Assignment -> Each line below with the word "without" needs to be copied.
Segment Start: Data under study
(** * Shamir secret reconstruction: base decoding and exact Lagrange
      interpolation at zero

    A shallow embedding of [src/index.js]: [decodeValue] (lines 17-26) and
    [lagrangeInterpolationAtZero] with its rational helpers [gcd],
    [simplify], [addFrac] and [mulFrac] (lines 35-95).

    JavaScript [BigInt] values are unbounded integers and are modelled by
    [Z]; [a / b] on BigInt is truncating division ([Z.quot]) and [a % b] is
    the remainder with the sign of the dividend ([Z.rem]); both throw a
    [RangeError] when the divisor is [0n].  [BigInt(v)] on a Number throws a
    [RangeError] when [v] is [NaN]. *)

From Stdlib Require Import ZArith List ListDec String Ascii Bool Lia.
From Stdlib Require Import Permutation.
From Stdlib Require Import QArith Qreduction Qfield.
From Stdlib Require Import Znumtheory.
From Equations Require Import Equations.
Import ListNotations.

Local Open Scope Z_scope.

(** ** Completions: normal results and thrown exceptions *)

(** The two places of the source that can throw, both with the built-in
    [RangeError] class. *)
Inductive exn : Type :=
| RangeError_NotAnInteger     (* BigInt(NaN) *)
| RangeError_DivisionByZero.  (* x / 0n, x % 0n *)

(** The [name] property of the thrown error object. *)
Definition exn_name (e : exn) : string :=
  match e with
  | RangeError_NotAnInteger => "RangeError"
  | RangeError_DivisionByZero => "RangeError"
  end.

Inductive completion (A : Type) : Type :=
| Normal (a : A)
| Throw (e : exn).
Arguments Normal {A} a.
Arguments Throw {A} e.

Definition bind {A B : Type} (c : completion A) (k : A -> completion B)
  : completion B :=
  match c with
  | Normal a => k a
  | Throw e => Throw e
  end.

Declare Scope js_scope.
Delimit Scope js_scope with js.
Notation "x <- c ;; k" := (bind c (fun x => k))
  (at level 61, c at next level, right associativity) : js_scope.
Notation "' p <- c ;; k" := (bind c (fun x => let 'p := x in k))
  (at level 61, p pattern, c at next level, right associativity) : js_scope.
Local Open Scope js_scope.

(** [o] is an exception whose error class is called [name]. *)
Definition raises {A : Type} (name : string) (o : completion A) : Prop :=
  exists e, o = Throw e /\ exn_name e = name.

(** ** BigInt primitives *)

(** [a / b] on BigInt. *)
Definition bigint_div (a b : Z) : completion Z :=
  if b =? 0 then Throw RangeError_DivisionByZero else Normal (Z.quot a b).

(** [BigInt(v)] for a Number that is an integer ([Some]) or [NaN] ([None]). *)
Definition BigInt_of_number (v : option Z) : completion Z :=
  match v with
  | Some z => Normal z
  | None => Throw RangeError_NotAnInteger
  end.

(** ** Rational helpers (lines 40-59) *)

Module Frac.

(** The state of the [while] loop of [gcd] is the pair [(a, b)]; one
    iteration performs [[a, b] = [b, a % b]]. *)
Definition gcd_body (s : Z * Z) : Z * Z := (snd s, Z.rem (fst s) (snd s)).

(** [while (b !== 0n) { [a, b] = [b, a % b]; } return a], entered with
    non-negative [a] and [b]. *)
Equations? gcd_loop (a b : Z) : Z by wf (Z.abs_nat b) lt :=
  gcd_loop a b with Z.eq_dec b 0 := {
    | left _ => a;
    | right _ => gcd_loop b (Z.rem a b) }.
Proof.
  assert (Z.abs (Z.rem a b) < Z.abs b) by (apply Z.rem_bound_abs; assumption).
  lia.
Qed.

Definition gcd (a b : Z) : Z :=
  let a := if a <? 0 then - a else a in
  let b := if b <? 0 then - b else b in
  gcd_loop a b.

(** A fraction is the two-element array [[numerator, denominator]]. *)
Definition frac : Type := (Z * Z)%type.

(** Lines 47-51.  The array literal evaluates [num / g] before [den / g]. *)
Definition simplify (num den : Z) : completion frac :=
  let '(num, den) := if den <? 0 then (- num, - den) else (num, den) in
  let g := gcd (if num <? 0 then - num else num) den in
  n <- bigint_div num g ;;
  d <- bigint_div den g ;;
  Normal (n, d).

(** Lines 53-55. *)
Definition addFrac (f1 f2 : frac) : completion frac :=
  let '(n1, d1) := f1 in
  let '(n2, d2) := f2 in
  simplify (n1 * d2 + n2 * d1) (d1 * d2).

(** Lines 57-59. *)
Definition mulFrac (f1 f2 : frac) : completion frac :=
  let '(n1, d1) := f1 in
  let '(n2, d2) := f2 in
  simplify (n1 * n2) (d1 * d2).

End Frac.

(** ** The evaluator (lines 35-95) *)

Record point : Type := mkPoint { x : Z; y : Z }.

(** [points[i]]; every index the loops use is below [points.length], so
    the default is never read. *)
Definition at_index (points : list point) (i : nat) : point :=
  nth i points (mkPoint 0 0).

(** A counted loop [for (let i = 0; i < n; i++) body] whose body may
    throw: the exception leaves the loop. *)
Fixpoint for_each {S : Type} (body : nat -> S -> completion S)
    (indices : list nat) (s : S) : completion S :=
  match indices with
  | [] => Normal s
  | i :: rest => s' <- body i s ;; for_each body rest s'
  end.

(** Lines 73-77: one iteration of the inner loop on the state
    [(num, den)]. *)
Definition basis_body (points : list point) (i : nat) (xi : Z)
    (s : Z * Z) (j : nat) : Z * Z :=
  if Nat.eqb i j then s
  else
    let xj := x (at_index points j) in
    (fst s * (0 - xj), snd s * (xi - xj)).

(** Lines 69-78: [num] and [den] after the inner loop. *)
Definition basis (points : list point) (i : nat) : Z * Z :=
  let n := List.length points in
  let xi := x (at_index points i) in
  fold_left (basis_body points i xi) (seq 0 n) (1, 1).

(** Lines 64-87: one iteration of the outer loop on the state [result]. *)
Definition term_body (points : list point) (i : nat) (result : Frac.frac)
  : completion Frac.frac :=
  let yi := y (at_index points i) in
  let '(num, den) := basis points i in
  li <- Frac.simplify num den ;;
  term <- Frac.mulFrac (yi, 1) li ;;
  Frac.addFrac result term.

(** Lines 61-88: [result] after the outer loop. *)
Definition accumulate (points : list point) : completion Frac.frac :=
  let n := List.length points in
  for_each (term_body points) (seq 0 n) (0, 1).

(** What [console.warn] printed. *)
Inductive console_event : Type :=
| Warn_not_exact_integer.

(** Lines 90-94 on the final [result]. *)
Definition finish (result : Frac.frac)
  : list console_event * completion Z :=
  let console :=
    if negb (snd result =? 1) && negb (snd result =? -1)
    then [Warn_not_exact_integer] else [] in
  (console, bigint_div (fst result) (snd result)).

(** The whole function: the console output and the completion. *)
Definition lagrangeInterpolationAtZero (points : list point)
  : list console_event * completion Z :=
  match accumulate points with
  | Normal result => finish result
  | Throw e => ([], Throw e)
  end.

(** ** The decoder (lines 17-26) *)

(** Characters are the code points U+0000..U+00FF.  [toLowerCase] maps
    [A-Z] and the Latin-1 capitals (U+00C0..U+00DE without U+00D7) to the
    letter 32 places further. *)
Definition toLowerCase_char (c : ascii) : ascii :=
  let n := N_of_ascii c in
  if ((65 <=? n) && (n <=? 90))%N then ascii_of_N (n + 32)
  else if ((192 <=? n) && (n <=? 222) && negb (n =? 215))%N
       then ascii_of_N (n + 32)
  else c.

Definition toLowerCase (s : string) : list ascii :=
  map toLowerCase_char (list_ascii_of_string s).

(** The value [parseInt] gives a digit or letter, whatever the radix. *)
Definition digit_of_char (c : ascii) : option Z :=
  let n := Z.of_N (N_of_ascii c) in
  if (48 <=? n) && (n <=? 57) then Some (n - 48)
  else if (97 <=? n) && (n <=? 122) then Some (n - 87)
  else if (65 <=? n) && (n <=? 90) then Some (n - 55)
  else None.

Definition ToInt32 (z : Z) : Z :=
  let m := z mod 2 ^ 32 in
  if 2 ^ 31 <=? m then m - 2 ^ 32 else m.

(** [parseInt(base)] with one argument, for [base] an integral Number of
    magnitude below 10^21: its decimal string parses back to itself. *)
Definition parseInt_number (base : Z) : Z := base.

(** [parseInt(char, radix)] on a one-character string; [None] is [NaN].
    A radix whose [ToInt32] is 0 means 10, one outside 2..36 gives [NaN];
    white space, a sign or any other character that is no digit below the
    radix leaves no digits to parse, which gives [NaN] too. *)
Definition parseInt_char (c : ascii) (radix : Z) : option Z :=
  let r := ToInt32 radix in
  let r := if r =? 0 then Some 10
           else if (r <? 2) || (36 <? r) then None
           else Some r in
  match r, digit_of_char c with
  | Some r, Some d => if d <? r then Some d else None
  | _, _ => None
  end.

(** Lines 22-23: the loop body on the state [result]. *)
Definition decode_body (base : Z) (result : Z) (char : ascii)
  : completion Z :=
  digit <- BigInt_of_number (parseInt_char char (parseInt_number base)) ;;
  Normal (result * base + digit).

Fixpoint decode_loop (base : Z) (chars : list ascii) (result : Z)
  : completion Z :=
  match chars with
  | [] => Normal result
  | char :: rest =>
      result' <- decode_body base result char ;;
      decode_loop base rest result'
  end.

(** The function on an integral [base] of magnitude below 10^21, for which
    [BigInt(base)] on line 19 is [base] itself, and on a string of code
    points below U+0100.  [decodeValue_general] below is the function on
    every Number and every string, and agrees with this one here. *)
Definition decodeValue (base : Z) (valueStr : string) : completion Z :=
  decode_loop base (toLowerCase valueStr) 0.

(** ** Reference definitions, written from the specification *)

(** The case-insensitive alphanumeric ordinal: the place of the character
    in [0..9a..z], or in [0..9A..Z]. *)
Fixpoint place_in (c : ascii) (alphabet : list ascii) : option Z :=
  match alphabet with
  | [] => None
  | a :: rest =>
      if Ascii.eqb c a then Some 0
      else option_map Z.succ (place_in c rest)
  end.

Definition spec_digit_value (c : ascii) : option Z :=
  match place_in c
          (list_ascii_of_string "0123456789abcdefghijklmnopqrstuvwxyz") with
  | Some d => Some d
  | None =>
      place_in c
        (list_ascii_of_string "0123456789ABCDEFGHIJKLMNOPQRSTUVWXYZ")
  end.

(** The sum over the digits, left to right, of the digit value times the
    base to the number of digits that remain after it. *)
Fixpoint positional_value (base : Z) (digits : list Z) : Z :=
  match digits with
  | [] => 0
  | d :: rest =>
      d * base ^ Z.of_nat (List.length rest) + positional_value base rest
  end.

(** [ds] are the digit values of the characters of [s], all below
    [base]. *)
Definition digits_of (base : Z) (s : string) (ds : list Z) : Prop :=
  Forall2 (fun c d => spec_digit_value c = Some d /\ d < base)
          (list_ascii_of_string s) ds.

(** [c] does not fit [base]: it has no digit value, or one that is not
    below [base]. *)
Definition invalid_digit (base : Z) (c : ascii) : Prop :=
  forall d, spec_digit_value c = Some d -> base <= d.

(** A normalized fraction. *)
Definition normalized (f : Frac.frac) : Prop :=
  0 < snd f /\ Z.gcd (Z.abs (fst f)) (snd f) = 1 /\ (fst f = 0 -> snd f = 1).

(** ** Auxiliary notions of the proofs *)

(** What [simplify] returns when nothing throws: both parts divided by
    the greatest common divisor, the sign carried by the numerator. *)
Definition reduce (num den : Z) : Frac.frac :=
  (Z.quot (Z.sgn den * num) (Z.gcd num den),
   Z.quot (Z.abs den) (Z.gcd num den)).

(** Two of the shares have the same [x]. *)
Definition has_duplicate_x (points : list point) : Prop :=
  exists i j,
    (i < List.length points)%nat /\ (j < List.length points)%nat /\
    i <> j /\ x (at_index points i) = x (at_index points j).

(** A completion that is a division by zero, or a fraction whose
    denominator is zero. *)
Definition degenerate (c : completion Frac.frac) : Prop :=
  match c with
  | Normal f => snd f = 0
  | Throw e => e = RangeError_DivisionByZero
  end.

(** ** The interpolant as a rational number *)

(** The value of a fraction. *)
Definition toQ (f : Frac.frac) : Q := (inject_Z (fst f) / inject_Z (snd f))%Q.

Definition product (l : list Z) : Z := fold_right Z.mul 1 l.

(** The shares whose [x] is not that of [p]. *)
Definition others (p : point) (points : list point) : list point :=
  filter (fun q => negb (x q =? x p)) points.

Definition basis_num (p : point) (points : list point) : Z :=
  product (map (fun q => 0 - x q) (others p points)).

Definition basis_den (p : point) (points : list point) : Z :=
  product (map (fun q => x p - x q) (others p points)).

(** The term of the share [p] in Lagrange's formula at zero. *)
Definition termQ (points : list point) (p : point) : Q :=
  (inject_Z (y p)
   * (inject_Z (basis_num p points) / inject_Z (basis_den p points)))%Q.
(** ** The claims about [urlToAction] *)

(** C2 (as the code has it).  The routes are matched against the url from
    which the first occurrence of the basename has been removed: its prefix
    when the url starts with the basename, a part further on when the
    basename first occurs there, nothing when it does not occur.  The loop
    goes over the routes in the order [Object.keys] lists the table: the
    types that are array indices first, in ascending numeric order, then the
    other types in the order in which the table declares them; a table none
    of whose types is an array index is gone through as declared.  In that
    order the loop is the first match: when an entry carries a path and
    matches, and no entry before it that carries a path matches, the result
    is the action built from that entry, whatever the entries after it are;
    and an action that is returned for a match was built from an entry that
    carries a path, so a route without a path never gives one. *)
Theorem urlToAction_first_match (loc : Loc) (declared : RoutesMap) (opts : Options.t)
    (scene : string) :
  NoDup (keys declared) ->
  let routes := own_property_order declared in
  let l := stripped_location urlToLocation loc in
  let basename := loc_basename loc in
  let state := loc_state loc in
  ((forall rest,
      url_of_loc loc = (basename ++ rest)%string -> l = urlToLocation rest)
   /\ (occurs basename (url_of_loc loc) = false -> l = urlToLocation (url_of_loc loc))
   /\ (occurs basename (url_of_loc loc) = true ->
       exists before after,
         url_of_loc loc = (before ++ basename ++ after)%string
         /\ (forall before' after',
               url_of_loc loc = (before' ++ basename ++ after')%string ->
               String.length before <= String.length before')
         /\ l = urlToLocation (before ++ after)%string))
  /\ (routes ≡ₚ declared
      /\ (exists indices,
            routes = indices ++ filter (fun tr => is_array_index tr.1 = false) declared
            /\ indices ≡ₚ filter (fun tr => is_array_index tr.1 = true) declared
            /\ Sorted ascending indices)
      /\ (Forall (fun tr => is_array_index tr.1 = false) declared -> routes = declared))
  /\ urlToAction_loop call matchPath (path_types routes) l routes opts basename state
     = first_match call matchPath routes l opts basename state
  /\ (forall pre type route post m,
        routes = pre ++ (type, route) :: post ->
        (forall t r, (t, r) ∈ pre -> has_path r = true ->
           matchUrl matchPath l r (transformers call) r opts = Ok None) ->
        has_path route = true ->
        matchUrl matchPath l route (transformers call) route opts = Ok (Some m) ->
        urlToAction call matchPath urlToLocation NOT_FOUND loc routes opts scene
        = Ok (matched_action call type route m opts basename state))
  /\ (forall a,
        urlToAction call matchPath urlToLocation NOT_FOUND loc routes opts scene = Ok a ->
        (exists type route m,
           (type, route) ∈ routes /\ has_path route = true
           /\ matchUrl matchPath l route (transformers call) route opts = Ok (Some m)
           /\ a = matched_action call type route m opts basename state)
        \/ (forall t r, (t, r) ∈ routes -> has_path r = true ->
              matchUrl matchPath l r (transformers call) r opts = Ok None)).
Proof.
  intros Hdecl routes l basename state.
  assert (Hnd : NoDup (keys routes)) by by apply own_property_order_NoDup.
  pose proof (urlToAction_loop_table routes l opts basename state Hnd) as Hloop.
  split; [|split; [|split; [done|split]]].
  - subst l. unfold stripped_location. fold basename. split; [|split].
    + intros rest Hurl. by rewrite Hurl, replace_first_prefix.
    + intros Habsent. by rewrite replace_first_absent.
    + intros Hocc.
      destruct (replace_first_occurs basename (url_of_loc loc) Hocc)
        as (before & after & Hurl & Hmin & Hr).
      exists before, after. by rewrite Hr.
  - split; [apply own_property_order_Permutation|]. split.
    + eexists. split; [reflexivity|].
      split; [apply sort_indices_Permutation | apply sort_indices_Sorted].
    + apply own_property_order_plain.
  - intros pre type route post m Hroutes Hpre Hp Hm.
    unfold urlToAction. fold basename state l. rewrite Hloop, Hroutes.
    rewrite first_match_skip by done. simpl. by rewrite Hp, Hm.
  - intros a. unfold urlToAction. fold basename state l. rewrite Hloop.
    destruct (first_match call matchPath routes l opts basename state)
      as [[found|]|e] eqn:Hfm; simpl; [| |done].
    + intros [= <-]. left. by apply (first_match_found l opts basename state routes).
    + intros _. right.
      exact (proj1 (first_match_none l opts basename state routes) Hfm).
Qed.

(** C7 (as the code has it).  When no entry of the table that carries a
    path matches, the result is the NOT_FOUND action: its type is the scoped
    one when the table has it and [NOT_FOUND] otherwise, its params are the
    empty object, its query is the empty object when there is no search
    string and otherwise what the [parseQuery] function of the [NOT_FOUND]
    route or of the options returns for the search string, its hash is the
    hash of the location and its state the state that came in; it is an
    [Action.t] like the action of a match.  With a search string the function
    is looked up on [routes.NOT_FOUND], the route under the plain key: when
    the table has no such route, or neither it nor the options carry
    [parseQuery], the translator throws a [TypeError] instead of returning
    the action. *)
Theorem urlToAction_not_found (loc : Loc) (routes : RoutesMap) (opts : Options.t)
    (scene : string) :
  let l := stripped_location urlToLocation loc in
  (forall t r, (t, r) ∈ routes -> has_path r = true ->
     matchUrl matchPath l r (transformers call) r opts = Ok None) ->
  let not_found (query : value) :=
    {| Action.type :=
         match get routes (scene ++ "/NOT_FOUND")%string with
         | Some _ => (scene ++ "/NOT_FOUND")%string
         | None => NOT_FOUND
         end;
       Action.params := VObj ∅;
       Action.query := query;
       Action.hash := VStr (hash l);
       Action.basename := loc_basename loc;
       Action.state := VObj (loc_state loc) |} in
  (search l = "" ->
     urlToAction call matchPath urlToLocation NOT_FOUND loc routes opts scene
     = Ok (not_found (VObj ∅)))
  /\ (forall f,
        search l <> "" ->
        parseQuery_hook routes opts = Some f ->
        urlToAction call matchPath urlToLocation NOT_FOUND loc routes opts scene
        = Ok (not_found (call f [arg (VStr (search l))])))
  /\ (search l <> "" ->
      get routes "NOT_FOUND" = None
      \/ (exists r, get routes "NOT_FOUND" = Some r
                   /\ Route.parseQuery r = None /\ Options.parseQuery opts = None) ->
      parseQuery_hook routes opts = None
      /\ urlToAction call matchPath urlToLocation NOT_FOUND loc routes opts scene
         = Throw TypeError).
Proof.
  intros l Hnone not_found.
  assert (Hloop : urlToAction_loop call matchPath (path_types routes) l routes opts
                    (loc_basename loc) (loc_state loc) = Ok None).
  { unfold path_types.
    assert (Hgen : forall table,
      urlToAction_loop call matchPath
        (filter (fun type => from_option has_path false (get routes type) = true)
           (keys table))
        l routes opts (loc_basename loc) (loc_state loc) = Ok None).
    { induction table as [|[t r] rest IH]; [done|].
      unfold keys in *. rewrite fmap_cons. simpl fst.
      destruct (get routes t) as [r0|] eqn:Hget.
      - destruct (has_path r0) eqn:Hp.
        + rewrite filter_cons_True by (by rewrite Hget).
          simpl. rewrite Hget.
          by rewrite (Hnone t r0 (get_elem_of routes t r0 Hget) Hp).
        + rewrite filter_cons_False by (rewrite Hget; simpl; congruence). done.
      - rewrite filter_cons_False by (rewrite Hget; simpl; congruence). done. }
    by apply Hgen. }
  assert (Htype : fst (notFound NOT_FOUND (VObj (loc_state loc))
                         (scoped_not_found routes scene))
                  = Action.type (not_found (VObj ∅))).
  { unfold scoped_not_found, notFound. simpl.
    destruct (get routes (scene ++ "/NOT_FOUND")%string); [|done].
    by rewrite scoped_not_empty. }
  split; [|split].
  - intros Hs. unfold urlToAction. fold l. rewrite Hloop. simpl.
    rewrite Hs. simpl. unfold notFound in *. simpl in *. by rewrite Htype.
  - intros f Hs Hhook. unfold urlToAction. fold l. rewrite Hloop. simpl.
    apply String.eqb_neq in Hs. rewrite Hs.
    unfold parseQuery_hook in Hhook. unfold parseQuery.
    destruct (get routes "NOT_FOUND") as [nf|]; [|done]. rewrite Hhook. simpl.
    unfold notFound in *. simpl in *. by rewrite Htype.
  - intros Hs Hq. unfold urlToAction. fold l. rewrite Hloop. simpl.
    apply String.eqb_neq in Hs. rewrite Hs. unfold notFound, parseQuery, parseQuery_hook.
    destruct Hq as [->|(r & -> & -> & ->)]; done.
Qed.

(** C8.  The translator throws when the first route that matches has
    capitalization on, no [fromPath] of its own, and an optional parameter,
    the first of its parameters, that the url does not fill: [fromPath]
    hands the [undefined] value to [defaultFromPath], which calls [replace]
    on it. *)
Theorem urlToAction_throws (loc : Loc) (routes : RoutesMap) (opts : Options.t)
    (scene : string) (pre post : RoutesMap) (type : string) (route : Route.t)
    (raw : RawMatch) (key : string) (props : list (string * option string)) :
  NoDup (keys routes) ->
  routes = pre ++ (type, route) :: post ->
  let l := stripped_location urlToLocation loc in
  (forall t r, (t, r) ∈ pre -> has_path r = true ->
     matchUrl matchPath l r (transformers call) r opts = Ok None) ->
  has_path route = true ->
  Route.fromPath route = None ->
  capitalize_on route opts = true ->
  matchPath l route opts = Some raw ->
  raw_params raw = (key, None) :: props ->
  defaultFromPath call None key None route opts = Throw TypeError
  /\ urlToAction call matchPath urlToLocation NOT_FOUND loc routes opts scene
     = Throw TypeError.
Proof.
  intros Hnd -> l Hpre Hp Hf Hc Hraw Hprops.
  assert (Hd : defaultFromPath call None key None route opts = Throw TypeError).
  { unfold defaultFromPath. by rewrite Hc, andb_false_r. }
  split; [done|].
  unfold urlToAction. fold l.
  rewrite (urlToAction_loop_table _ l opts _ _ Hnd).
  rewrite first_match_skip by done. simpl. rewrite Hp.
  unfold matchUrl. rewrite Hraw. simpl. unfold fromPath. rewrite Hprops. simpl.
  unfold fromPath_key. simpl. by rewrite Hf, Hd.
Qed.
Segment End: Data under study
Task solution ->
    [A-Z] and the Latin-1 capitals (U+00C0..U+00DE without U+00D7) to the
    carries a path, so a route without a path never gives one. *)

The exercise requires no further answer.